Analysis of Molecular Mimicry between Antigens of the SARS-CoV-2 and Dengue Viruses: Implications for Cross-Reactivity
Received: 4 July 2025; Revised: 9 March 2026; Accepted: 2 April 2026; Published: 21 May 2026
Abstract
The co-circulation of dengue virus (DENV) and Severe Acute Respiratory Syndrome Coronavirus 2 (SARS-CoV-2) in endemic regions poses significant immunological challenges, particularly in the context of cross-reactivity and vaccine design. Leveraging an in-silico pipeline, this study sought to identify conserved antigenic determinants between DENV serotype 1 (DENV-1) and SARS-CoV-2 that may underlie molecular mimicry and immunological cross-reactivity. Viral protein sequences were obtained from UniProt, structurally modeled via SWISS-MODEL, and aligned using PRALINE. Conserved regions were mapped and visualized using PyMOL to identify accessible surface-exposed epitopes. Strikingly, up to 42% sequence identity was observed between DENV-1 polyproteins and SARS-CoV-2 proteins, including the nucleoprotein (N), spike (S), and nonstructural proteins NS7a and NS7b. Several conserved patches displayed surface accessibility, reinforcing their potential to elicit cross-reactive B or T cell responses. These findings highlight a critical concern in co-endemic settings: pre-existing DENV immunity could alter the outcome of SARS-CoV-2 infection or vaccination through heterologous immune responses, potentially contributing to antibody-dependent enhancement (ADE) or atypical inflammatory profiles. From an immunotherapeutic perspective, the identification of shared epitopes underscores the need for precision design in vaccines and monoclonal antibody therapies to avoid unintended immunopathology.

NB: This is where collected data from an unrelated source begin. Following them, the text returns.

(** * bedrock_chat.py: the conversation client, embedded and verified

    The program is a single Python module: two constant tables
    ([COMMAND_HELP], [ROLE_PROMPTS]), the class [BedrockChat] and the
    command loop [main].  The embedding follows the module top to bottom,
    after the two library modules it leans on ([json] and the [str]
    methods).

    Conventions of the embedding.
    - A Python [str] is represented by its UTF-8 encoding, a Rocq [string];
      a file opened with [encoding='utf-8'] holds the same bytes.  Strings
      with no UTF-8 encoding (lone surrogates) are not represented.
    - A Python value that can sit in the history or in a decoded response is
      a [pyval].  Floats are not part of [pyval]; the two float literals of
      the request body are kept as rationals.
    - Exceptions are values of [exn]; a statement sequence is a computation
      in the monad [M], which threads the [world] and stops at a raise
      keeping the mutations made so far, as Python does.
    - The limits of the interpreter (recursion depth, digits of an integer)
      are not modelled. *)

Set Warnings "-register-all".

From Stdlib Require Import ZArith QArith.QArith_base Ascii String List Bool Lia.
From Stdlib Require Import DecimalFacts DecimalPos DecimalZ.
From stdpp Require Import base option list strings gmap.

While this bioinformatic study provides a foundational framework for predicting cross-reactive epitopes, experimental validation using serological assays, neutralization tests, and T cell activation studies are imperative. Ultimately, a deeper understanding of DENV–SARS-CoV-2 molecular mimicry may inform the development of safer and more effective immunotherapeutic strategies in regions burdened by both pathogens.